Detecting Point Outliers Using Prune-based Outlier Factor (PLOF)
This addresses a bottleneck in outlier detection for applications like fraud detection by offering a more efficient method, though it is incremental as it builds directly on LOF.
The paper tackles the computational expense of the Local Outlier Factor (LOF) method for outlier detection by proposing a pruning-based procedure called PLOF, which reduces execution time while maintaining or improving accuracy and precision compared to LOF and its variants.
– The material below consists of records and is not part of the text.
(** The loop of [merge_student_data] over entries with distinct keys. *)
Lemma merge_fold (l m : store) (a u : nat) :
  NoDup (map fst l) ->
  let res := fold_left Merge.merge_step l (m, a, u) in
  (forall k, lookup k (fst (fst res)) =
     match lookup k l with
     | None => lookup k m
     | Some p => match lookup k m with
                 | None => Some p
                 | Some e => Some (Merge.merge_profile e p)
                 end
     end) /\
  snd (fst res) =
    (a + List.length (filter (fun kv => match lookup (fst kv) m with
                                        | None => true | Some _ => false end) l))%nat /\
  snd res =
    (u + list_sum (map (fun kv => match lookup (fst kv) m with
                                  | Some e => List.length (Merge.new_activities (history e)
                                                                                (history (snd kv)))
                                  | None => O end) l))%nat.
Proof.
  revert m a u. induction l as [| [k p] l IH]; intros m a u Hnd; cbv zeta.
  - simpl. split; [reflexivity | split; lia].
  - inversion Hnd as [| ? ? Hk Hnd']; subst. simpl in Hk.
    assert (Hoth : forall kv, In kv l ->
              lookup (fst kv) (fst (fst (Merge.merge_step (m, a, u) (k, p)))) = lookup (fst kv) m).
    { intros [k1 p1] Hin. apply merge_step_other. cbn [fst]. intro E; subst k1.
      apply Hk. apply (in_map fst) in Hin. exact Hin. }
    cbn [fold_left filter map list_sum fst snd]. simpl (lookup k ((k, p) :: l)).
    destruct (lookup k m) as [e |] eqn:Ek.
    + set (m1 := update k (Merge.merge_profile e p) m).
      assert (Es : Merge.merge_step (m, a, u) (k, p) =
                   (m1, a, (u + List.length (Merge.new_activities (history e) (history p)))%nat))
        by (unfold Merge.merge_step; rewrite Ek; reflexivity).
      rewrite Es in Hoth |- *. cbn [fst] in Hoth.
      destruct (IH m1 a (u + List.length (Merge.new_activities (history e) (history p)))%nat Hnd')
        as [IH1 [IH2 IH3]].
      rewrite (filter_ext_in _ (fun kv => match lookup (fst kv) m with
                                          | None => true | Some _ => false end) l) in IH2
        by (intros kv Hin; rewrite Hoth by exact Hin; reflexivity).
      rewrite (map_ext_in _ (fun kv => match lookup (fst kv) m with
                                       | Some e => List.length (Merge.new_activities (history e)
                                                                                     (history (snd kv)))
                                       | None => O end) l) in IH3
        by (intros kv Hin; rewrite Hoth by exact Hin; reflexivity).
      cbv beta iota. split; [| split; [exact IH2 | rewrite IH3; unfold list_sum; cbn [fold_right]; lia]].
      intro k'. rewrite IH1. simpl. destruct (pystr_eqb k' k) eqn:E.
      * apply pystr_eqb_eq in E. subst k'. rewrite (lookup_notin k l Hk).
        unfold m1. rewrite lookup_update, pystr_eqb_refl, Ek. reflexivity.
      * unfold m1. destruct (lookup k' l); rewrite lookup_update, E; reflexivity.
    + set (m1 := m ++ [(k, p)]).
      assert (Es : Merge.merge_step (m, a, u) (k, p) = (m1, S a, u))
        by (unfold Merge.merge_step; rewrite Ek; reflexivity).
      rewrite Es in Hoth |- *. cbn [fst] in Hoth.
      destruct (IH m1 (S a) u Hnd') as [IH1 [IH2 IH3]].
      rewrite (filter_ext_in _ (fun kv => match lookup (fst kv) m with
                                          | None => true | Some _ => false end) l) in IH2
        by (intros kv Hin; rewrite Hoth by exact Hin; reflexivity).
      rewrite (map_ext_in _ (fun kv => match lookup (fst kv) m with
                                       | Some e => List.length (Merge.new_activities (history e)
                                                                                     (history (snd kv)))
                                       | None => O end) l) in IH3
        by (intros kv Hin; rewrite Hoth by exact Hin; reflexivity).
      cbv beta iota. split; [| split; [etransitivity; [exact IH2 | simpl; lia] |
        etransitivity; [exact IH3 | unfold list_sum; cbn [fold_right]; lia]]].
      intro k'. rewrite IH1. simpl. destruct (pystr_eqb k' k) eqn:E.
      * apply pystr_eqb_eq in E. subst k'. rewrite (lookup_notin k l Hk).
        unfold m1. rewrite lookup_app, Ek. simpl. rewrite pystr_eqb_refl. reflexivity.
      * unfold m1. rewrite lookup_app. destruct (lookup k' l); destruct (lookup k' m); simpl;
          try rewrite E; reflexivity.
Qed.

Lemma lookup_NoDup_In (k : pystr) (v : profile) (l : store) :
  NoDup (map fst l) -> In (k, v) l -> lookup k l = Some v.
Proof.
  induction l as [| [k1 v1] l IH]; simpl; [intros _ [] |].
  intros Hnd Hin. inversion Hnd as [| ? ? Hk Hnd']; subst.
  destruct Hin as [E | Hin].
  - injection E as <- <-. rewrite pystr_eqb_refl. reflexivity.
  - rewrite pystr_eqb_neq; [exact (IH Hnd' Hin) |].
    intro E; subst k1. apply Hk. apply (in_map fst) in Hin. exact Hin.
Qed.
Outlier detection (also known as anomaly detection or deviation detection) is a process of detecting data points in which their patterns deviate significantly from others. It is common to have outliers in industry applications, which could be generated by different causes such as human error, fraudulent activities, or system failure. Recently, density-based methods have shown promising results, particularly among which Local Outlier Factor (LOF) is arguably dominating. However, one of the major drawbacks of LOF is that it is computationally expensive. Motivated by the mentioned problem, this research presents a novel pruning-based procedure in which the execution time of LOF is reduced while the performance is maintained. A novel Prune-based Local Outlier Factor (PLOF) approach is proposed, in which prior to employing LOF, outlierness of each data instance is measured. Next, based on a threshold, data instances that require further investigation are separated and LOF score is only computed for these points. Extensive experiments have been conducted and results are promising. Comparison experiments with the original LOF and two state-of-the-art variants of LOF have shown that PLOF produces higher accuracy and precision while reducing execution time.